Manque de passion ? Non. C'est l'environnement économique qui est responsable de la désertion des tribunes. Le secteur de l'hôtellerie et de la restauration est très inscrit dans l'ADN de la région et, du coup, beaucoup de fans niçois travaillent le week-end. Jean-Pierre Rivière et les décideurs publics de la région sont conscients de ce problème et voient le lieu d'implantation dans la plaine du Var comme une volonté de s'ouvrir à l'ouest du département en direction des villes de Cagnes-sur-Mer, Cannes, voire Grasse. Le président azuréen envisage donc explicitement de développer l'influence des Aiglons sur toutes les Alpes-Maritimes et de grignoter du terrain à l'aura de l'AS Monaco ou même à celle de l'OM dans les années à venir.

 

Les Qataris ? Pas à l'ordre du jour

 

Un pari audacieux, mais qui mérite d'être tenté, selon le patron du Gym : "Mon investissement dans le club est un choix du coeur. Je n'aurais jamais tenté l'aventure avec un autre club, même pour un euro. Il y a beaucoup de travail à accomplir et il est nécessaire de ne pas s'enflammer. Nous sommes encore en pleine construction, même si les bons résultats actuels facilitent notre développement."

 

Hors de question donc de voir un investisseur extérieur venir chambouler ce chantier, contrairement aux rumeurs récentes. "Je n'aurai rien contre l'arrivée d'un nouvel actionnaire, mais il devra respecter le projet que l'on veut mettre en place.

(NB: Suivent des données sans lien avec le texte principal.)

(* ===== verification/MbufFields.v ===== *)
(** * Bit-fields of a packet buffer: the packed offload word and the scheduler
    view of the hash union ([include/rte_mbuf.h]). *)
From stdpp Require Import prelude list numbers gmap.
From S2P Require Import Prelude MbufCore Mbuf.
Open Scope Z_scope.

Lemma bits_at_spec o w z i :
  0 <= o -> 0 <= i -> 0 <= w -> Z.testbit (bits_at o w z) i = (i <? w) && Z.testbit z (i + o).
Proof.
  intros Ho Hi Hw. unfold bits_at. rewrite Z.land_spec, Z.shiftr_spec, Z.testbit_ones by lia.
  rewrite (proj2 (Z.leb_le 0 i)) by lia. simpl. apply andb_comm.
Qed.

Lemma wrap_spec w z i : 0 <= w -> 0 <= i -> Z.testbit (wrap w z) i = (i <? w) && Z.testbit z i.
Proof.
  intros Hw Hi. unfold wrap. rewrite Z.testbit_mod_pow2 by lia. done.
Qed.

Lemma set_bits_at_spec o w v z i :
  0 <= o -> 0 <= w -> 0 <= i ->
  Z.testbit (set_bits_at o w v z) i
  = if (o <=? i) && (i <? o + w) then Z.testbit v (i - o) else Z.testbit z i.
Proof.
  intros Ho Hw Hi. unfold set_bits_at.
  rewrite Z.lor_spec, Z.land_spec, Z.lnot_spec, !Z.shiftl_spec by lia.
  destruct (Z.leb_spec o i); simpl.
  - rewrite Z.testbit_ones, wrap_spec by lia. rewrite (proj2 (Z.leb_le 0 (i - o))) by lia. simpl.
    destruct (Z.ltb_spec i (o + w)).
    + rewrite (proj2 (Z.ltb_lt (i - o) w)) by lia. simpl. by rewrite andb_false_r.
    + rewrite (proj2 (Z.ltb_ge (i - o) w)) by lia. simpl. by rewrite andb_true_r, orb_false_r.
  - rewrite !(Z.testbit_neg_r _ (i - o)) by lia. simpl. by rewrite andb_true_r, orb_false_r.
Qed.

(** A field that has just been written is read back; one that does not overlap
    it is not changed. *)
Lemma bits_at_set_same o w v z : 0 <= o -> 0 <= w -> bits_at o w (set_bits_at o w v z) = wrap w v.
Proof.
  intros Ho Hw. apply Z.bits_inj'. intros i Hi.
  rewrite bits_at_spec, set_bits_at_spec, wrap_spec by lia.
  rewrite (proj2 (Z.leb_le o (i + o))) by lia. replace (i + o - o) with i by lia. simpl.
  destruct (Z.ltb_spec i w); simpl; [|done]. by rewrite (proj2 (Z.ltb_lt (i + o) (o + w))) by lia.
Qed.

Lemma bits_at_set_other o w v o' w' z :
  0 <= o -> 0 <= w -> 0 <= o' -> 0 <= w' -> o + w <= o' \/ o' + w' <= o ->
  bits_at o' w' (set_bits_at o w v z) = bits_at o' w' z.
Proof.
  intros Ho Hw Ho' Hw' Hd. apply Z.bits_inj'. intros i Hi.
  rewrite !bits_at_spec, set_bits_at_spec by lia.
  destruct (Z.ltb_spec i w'); simpl; [|done].
  destruct ((o <=? i + o') && (i + o' <? o + w)) eqn:E; [|done].
  apply andb_true_iff in E as [E1%Z.leb_le E2%Z.ltb_lt]. lia.
Qed.

(** The scheduler fields are independent: after [rte_mbuf_sched_set] the
    three getters return the queue, the class and the color given, truncated to
    32, 8 and 8 bits; each single setter changes its own field only. *)
Theorem sched_roundtrip (m : rte_mbuf) (queue_id traffic_class color v : Z) :
  rte_mbuf_sched_get (rte_mbuf_sched_set queue_id traffic_class color m)
  = (u32 queue_id, u8 traffic_class, u8 color)
  /\ (let '(_, tc, c) := rte_mbuf_sched_get m in
      rte_mbuf_sched_get (rte_mbuf_sched_queue_set v m) = (u32 v, tc, c))
  /\ (let '(q, _, c) := rte_mbuf_sched_get m in
      rte_mbuf_sched_get (rte_mbuf_sched_traffic_class_set v m) = (q, u8 v, c))
  /\ (let '(q, tc, _) := rte_mbuf_sched_get m in
      rte_mbuf_sched_get (rte_mbuf_sched_color_set v m) = (q, tc, u8 v)).
Proof.
  unfold rte_mbuf_sched_get, rte_mbuf_sched_set, rte_mbuf_sched_queue_set,
    rte_mbuf_sched_traffic_class_set, rte_mbuf_sched_color_set.
  cbn [mbuf_hash set_mbuf_hash sched_queue_id sched_traffic_class sched_color].
  split_and!; repeat first [rewrite bits_at_set_same by lia | rewrite bits_at_set_other by lia]; done.
Qed.

Lemma shifted_field o w v i j :
  0 <= o -> fits w v -> 0 <= w -> o + w <= 64 -> 0 <= i ->
  i + j < 64 -> 0 <= i + j ->
  Z.testbit (u64 (Z.shiftl v o)) (i + j)
  = (o <=? i + j) && (i + j <? o + w) && Z.testbit v (i + j - o).
Proof.
  intros Ho Hf Hw How Hi Hj Hij. rewrite wrap_spec, Z.shiftl_spec by lia.
  rewrite (proj2 (Z.ltb_lt (i + j) 64)) by lia. simpl.
  destruct (Z.leb_spec o (i + j)); simpl; [|by rewrite Z.testbit_neg_r by lia].
  destruct (Z.ltb_spec (i + j) (o + w)); simpl; [done|].
  rewrite <- (wrap_small w v Hf), wrap_spec by lia.
  by rewrite (proj2 (Z.ltb_ge (i + j - o) w)) by lia.
Qed.

(** [rte_mbuf_tx_offload] packs the lengths of the headers and the segment
    size into the bit-fields of [m->tx_offload]: each value that fits its field
    is read back from it, whatever the others are. *)
Theorem tx_offload_roundtrip (il2 il3 il4 tso ol3 ol2 unused : Z) :
  fits 7 il2 -> fits 9 il3 -> fits 8 il4 -> fits 16 tso -> fits 9 ol3 -> fits 7 ol2 ->
  fits 8 unused ->
  let w := rte_mbuf_tx_offload il2 il3 il4 tso ol3 ol2 unused in
  fits 64 w
  /\ bits_at RTE_MBUF_L2_LEN_OFS 7 w = il2 /\ bits_at RTE_MBUF_L3_LEN_OFS 9 w = il3
  /\ bits_at RTE_MBUF_L4_LEN_OFS 8 w = il4 /\ bits_at RTE_MBUF_TSO_SEGSZ_OFS 16 w = tso
  /\ bits_at RTE_MBUF_OUTL3_LEN_OFS 9 w = ol3 /\ bits_at RTE_MBUF_OUTL2_LEN_OFS 7 w = ol2
  /\ bits_at RTE_MBUF_TXOFLD_UNUSED_OFS 8 w = unused.
Proof.
  intros H1 H2 H3 H4 H5 H6 H7 w.
  assert (forall o k v, 0 <= o -> 0 <= k -> o + k <= 64 -> fits k v ->
    (forall i, 0 <= i < k -> Z.testbit w (i + o) = Z.testbit v i) -> bits_at o k w = v) as HB.
  { intros o k v Ho Hk Hok Hf HB. apply Z.bits_inj'. intros i Hi. rewrite bits_at_spec by lia.
    rewrite <- (wrap_small k v Hf), wrap_spec by lia.
    destruct (Z.ltb_spec i k); simpl; [by apply HB|done]. }
  unfold w, rte_mbuf_tx_offload, RTE_MBUF_TXOFLD_UNUSED_OFS, RTE_MBUF_OUTL2_LEN_OFS,
    RTE_MBUF_OUTL3_LEN_OFS, RTE_MBUF_TSO_SEGSZ_OFS, RTE_MBUF_L4_LEN_OFS, RTE_MBUF_L3_LEN_OFS,
    RTE_MBUF_L2_LEN_OFS in *.
  split.
  { clear HB. assert (forall l, Forall (fits 64) l -> fits 64 (fold_right Z.lor 0 l)) as HF.
    { clear. induction 1 as [|x l Hx Hl IH]; [by split|]. simpl.
      rewrite <- (wrap_small 64 x Hx), <- (wrap_small 64 _ IH).
      apply Z.bounded_iff_bits_nonneg'; [lia| |].
      - apply Z.lor_nonneg. split; apply (wrap_fits 64); lia.
      - intros i Hi. rewrite Z.lor_spec, !wrap_spec by lia.
        by rewrite (proj2 (Z.ltb_ge i 64)) by lia. }
    apply HF. repeat constructor; apply wrap_fits; lia. }
  assert (forall l i, Z.testbit (fold_right Z.lor 0 l) i = existsb (fun z => Z.testbit z i) l)
    as HE.
  { intros l i. induction l as [|x l IH]; simpl; [apply Z.testbit_0_l|]. by rewrite Z.lor_spec, IH. }
  split_and!; apply HB; try lia; try done; intros i Hi; rewrite HE; simpl;
    rewrite (shifted_field _ 7 il2), (shifted_field _ 9 il3), (shifted_field _ 8 il4),
      (shifted_field _ 16 tso), (shifted_field _ 9 ol3), (shifted_field _ 7 ol2),
      (shifted_field _ 8 unused) by (done || lia);
    repeat (let H := fresh in
      match goal with |- context [?a <=? ?b] =>
        first [ assert (H : (a <=? b) = true) by (apply Z.leb_le; lia)
              | assert (H : (a <=? b) = false) by (apply Z.leb_gt; lia) ]; rewrite H; clear H
      | |- context [?a <? ?b] =>
        first [ assert (H : (a <? b) = true) by (apply Z.ltb_lt; lia)
              | assert (H : (a <? b) = false) by (apply Z.ltb_ge; lia) ]; rewrite H; clear H
      end; cbn [andb]); rewrite ?orb_false_r; cbn [orb]; f_equal; lia.
Qed.

Lemma tx_offload_roundtrip_witness :
  bits_at RTE_MBUF_TSO_SEGSZ_OFS 16 (rte_mbuf_tx_offload 14 20 20 1460 20 14 0) = 1460.
Proof. apply (tx_offload_roundtrip 14 20 20 1460 20 14 0); by split. Defined.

Je viens d'arriver, ce n'est pas pour m'effacer plus d'un an après, alors que Nice est en pleine construction", précise Jean-Pierre Rivère. La porte est donc ouverte, mais le club azuréen n'est pas dos au mur et l'adhésion au plan de croissance du club est primordiale. Preuve de la nouvelle sérénité du club : le Gym espère dans l'avenir ne plus subir plus l'encadrement de la DNCG qui veille au grain depuis plusieurs années.

 

Identité

 

Rassurant à l'heure où les capitaux du Golfe et de la Russie grignotent le foot européen (au PSG, Malaga, Manchester City, etc.). Même son de cloche en bas de l'échelle. Un groupe de supporteurs - nommé collectif Roberto Serone - a récemment expliqué vouloir détenir 1 % du capital du club à l'image des socios espagnols. Un souhait que Jean-Pierre Rivère comprend et aimerait mettre en place. Pour autant, le président niçois estime qu'il est impossible pour l'instant d'effectuer une telle opération. "C'est encore trop tôt", lance-t-il, même si la direction du club est à l'écoute de ses ultras. La Populaire Sud, où se trouvent les fans du Gym les plus fervents, conservera sa tribune dans le nouveau stade.

 

Autant d'éléments qui permettront - peut-être - à Nice de ne pas connaître le même sort qu'un club comme Le Mans. L'équipe s'est, elle aussi, dotée d'un nouveau stade, mais, à la suite de sa relégation, elle traverse une période dramatique sur le plan financier. La capitale azuréenne souhaite évidemment grandir. Mais sans se renier.